What can a heavy U(1) B-L Z boson do to the muon (g-2)μ anomaly and to a new Higgs boson mass?
Abstract
The minimal U(1) B-L extension of the Standard Model (B-L-SM) offers an explanation for neutrino mass generation via a seesaw mechanism as well as contains two new physics states such as an extra Higgs boson and a new Z gauge boson. The emergence of a second Higgs particle as well as a new Z gauge boson, both linked to the breaking of a local U(1) B-L symmetry, makes the B-L-SM rather constrained by direct searches at the Large Hadron Collider (LHC) experiments. We investigate the phenomenological status of the B-L-SM by confronting the new physics predictions with the LHC and electroweak precision data.
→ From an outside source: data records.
(** Registration of a fresh [Submitted] job. *)
Lemma deps_ok_registered t jobs id j t' st :
  deps_ok t jobs → Arena_get jobs id = Some j → state j = JobState.Submitted → ¬ tracked t id →
  registered t jobs id (deps j) t' →
  st = (if decide (0 < count_pending jobs (deps j)) then JobState.Blocked else JobState.Ready) →
  deps_ok t' (Arena_set jobs id (job_with_state j st)).
Proof.
  intros [Hwf Ha Hblk] Hj Hs Hnt [R1 [R2a R2b R2c] R3 _ R5 R6] Hst.
  assert (∀ x, is_pending (Arena_set jobs id (job_with_state j st)) x = is_pending jobs x) as Hp.
  { intros x. rewrite !is_pending_state, (job_state_set _ _ _ _ _ Hj). destruct (decide (id = x)); [|done]. subst x.
    unfold job_state. rewrite Hj. simpl. rewrite Hs, Hst. by case_decide. }
  split; [done|split; intros; rewrite ?Hp in *; auto|].
  intros x. rewrite (job_state_set _ _ _ _ _ Hj). destruct (decide (id = x)) as [Ex|Ex].
  - subst x. simpl. rewrite R6, Hst. destruct (decide (0 < _)); split.
    + intros _. split; [apply R3; tauto|done].
    + done.
    + done.
    + intros [_ ?]. done.
  - rewrite Hblk, R5 by done. split; intros [Hx Hc]; (split; [|done]).
    + apply R3. by left.
    + apply R3 in Hx as [?|[?|[_ Hpx]]]; [done|done|]. apply (ta_edges _ _ Ha); [|done].
      rewrite count_id_elem. done.
Qed.

(** A refused or doomed job leaves the tracker as it was. *)
Lemma deps_ok_doomed t jobs id j :
  deps_ok t jobs → Arena_get jobs id = Some j → state j = JobState.Submitted → ¬ tracked t id →
  deps_ok t (Arena_set jobs id (job_with_state j JobState.Cancelled)).
Proof.
  intros [Hwf [Ha1 Ha2 Ha3] Hblk] Hj Hs Hnt.
  assert (∀ x, is_pending (Arena_set jobs id (job_with_state j JobState.Cancelled)) x =
               if decide (id = x) then false else is_pending jobs x) as Hp.
  { intros x. rewrite !is_pending_state, (job_state_set _ _ _ _ _ Hj). by case_decide. }
  split; [done|split|].
  - intros x Hx. rewrite Hp, decide_False; [by apply Ha1|]. by intros ->.
  - intros x Hx. rewrite Hp. case_decide; [done|]. by apply Ha2.
  - rewrite Hp. by case_decide.
  - intros x. rewrite (job_state_set _ _ _ _ _ Hj). case_decide; [|apply Hblk]. subst. naive_solver.
Qed.

(** ** The loops over dependents *)

(** [jobs'] is [jobs] with the jobs of [l] moved to [st]. *)
Definition moved (jobs : Arena Job) (l : list JobId) (st : JobState) (jobs' : Arena Job) : Prop :=
  ∀ x, Arena_get jobs' x = if decide (x ∈ l) then (fun j => job_with_state j st) <$> Arena_get jobs x
                           else Arena_get jobs x.

Lemma moved_nil jobs st : moved jobs [] st jobs.
Proof. intros x. rewrite decide_False; [done|]. apply not_elem_of_nil. Qed.

Lemma moved_cons jobs d j l st jobs' :
  Arena_get jobs d = Some j → d ∉ l →
  moved (Arena_set jobs d (job_with_state j st)) l st jobs' → moved jobs (d :: l) st jobs'.
Proof.
  intros Hj Hn Hm x. rewrite (Hm x), (Arena_set_get _ _ _ _ _ Hj).
  destruct (decide (d = x)) as [<-|Hne].
  - rewrite decide_False by done. rewrite decide_True by by left. by rewrite Hj.
  - destruct (decide (x ∈ l)) as [Hx|Hx].
    + by rewrite decide_True by by right.
    + rewrite decide_False; [done|]. by intros [?|?]%elem_of_cons.
Qed.

Lemma moved_state jobs l st jobs' x :
  moved jobs l st jobs' → (∀ d, d ∈ l → ∃ j, Arena_get jobs d = Some j) →
  job_state jobs' x = if decide (x ∈ l) then Some st else job_state jobs x.
Proof.
  intros Hm Hl. unfold job_state. rewrite (Hm x). case_decide as Hx; [|done].
  destruct (Hl x Hx) as [j ->]. done.
Qed.

(** The jobs of the list are all [Blocked], hence live and not in the ready set. *)
Definition all_blocked (jobs : Arena Job) (l : list JobId) : Prop :=
  ∀ d, d ∈ l → job_state jobs d = Some JobState.Blocked.

Lemma all_blocked_live jobs l d :
  all_blocked jobs l → d ∈ l → ∃ j, Arena_get jobs d = Some j ∧ state j = JobState.Blocked.
Proof.
  intros Hb Hd. specialize (Hb d Hd). unfold job_state in Hb.
  destruct (Arena_get jobs d) as [j|]; [|done]. simpl in Hb. injection Hb as ?. eauto.
Qed.

Lemma all_blocked_tail jobs d j l st :
  all_blocked jobs (d :: l) → Arena_get jobs d = Some j → d ∉ l →
  all_blocked (Arena_set jobs d (job_with_state j st)) l.
Proof.
  intros Hb Hj Hn x Hx. rewrite (job_state_set _ _ _ _ _ Hj), decide_False by (by intros ->).
  apply Hb. by right.
Qed.

Lemma promote_fold fs now config rs jobs E l :
  ready_ok rs jobs E → jobs_ok jobs → NoDup l → all_blocked jobs l →
  ∃ rs' jobs' E', exec_fold (promote fs now config) (rs, jobs) l = Done (rs', jobs') ∧
    ready_ok rs' jobs' E' ∧ jobs_ok jobs' ∧ moved jobs l JobState.Ready jobs'.
Proof.
  intros Hro Hjo Hnd. revert rs jobs E Hro Hjo. induction Hnd as [|d l Hn _ IH]; intros rs jobs E Hro Hjo Hb.
  { exists rs, jobs, E. eauto using moved_nil. }
  destruct (all_blocked_live _ _ d Hb) as (j & Hj & Hs); [by left|].
  cbn [exec_fold]. unfold promote at 1. rewrite Hj. unfold try_transition. rewrite Hs. cbn [can_transition_to].
  destruct (ready_ok_insert rs jobs E Hro d j (job_with_state j JobState.Ready)
    (score_now fs (job_with_state j JobState.Ready) now config)) as (rs1 & -> & Hro1);
    [done|done|by rewrite Hs|done|done|]. cbn [exec_bind].
  destruct (IH rs1 (Arena_set jobs d (job_with_state j JobState.Ready)) _ Hro1) as (rs' & jobs' & E' & -> & ? & ? & ?).
  - eapply jobs_ok_set; [done|done|by apply (jo_jobs _ Hjo _ _ Hj)|done].
  - by eapply all_blocked_tail.
  - exists rs', jobs', E'. eauto using moved_cons.
Qed.

Lemma cascade_fold rs jobs E l :
  ready_ok rs jobs E → jobs_ok jobs → NoDup l → all_blocked jobs l →
  ∃ jobs', apply_cascade rs jobs l = Done (rs, jobs') ∧
    ready_ok rs jobs' E ∧ jobs_ok jobs' ∧ moved jobs l JobState.Cancelled jobs'.
Proof.
  intros Hro Hjo Hnd. unfold apply_cascade. revert jobs Hro Hjo.
  induction Hnd as [|d l Hn _ IH]; intros jobs Hro Hjo Hb.
  { exists jobs. eauto using moved_nil. }
  destruct (all_blocked_live _ _ d Hb) as (j & Hj & Hs); [by left|].
  cbn [exec_fold]. unfold cascade_one at 1. rewrite Hj, Hs. cbn [bool_decide exec_bind].
  rewrite bool_decide_eq_false_2 by done. cbn [exec_bind].
  unfold try_transition. rewrite Hs. cbn [can_transition_to exec_bind].
  destruct (IH (Arena_set jobs d (job_with_state j JobState.Cancelled))) as (jobs' & -> & ? & ? & ?).
  - eapply ready_ok_other; [done|done|by rewrite Hs|done].
  - eapply jobs_ok_set; [done|done|by apply (jo_jobs _ Hjo _ _ Hj)|done].
  - by eapply all_blocked_tail.
  - exists jobs'. eauto using moved_cons.
Qed.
Taking into account the current bounds from direct LHC searches, we demonstrate that the prediction for the muon (g-2)μ anomaly in the B-L-SM yields at most a contribution of approximately 8.9 × 10-12 which represents a tension of 3.28 standard deviations, with the current 1σ uncertainty, by means of a Z boson if its mass lies in a range of 6.3 to 6.5 TeV, within the reach of future LHC runs. This means that the B-L-SM, with heavy yet allowed Z boson mass range, in practice does not resolve the tension between the observed anomaly in the muon (g-2)μ and the theoretical prediction in the Standard Model. Such a heavy Z boson also implies that the minimal value for a new Higgs mass is of the order of 400 GeV.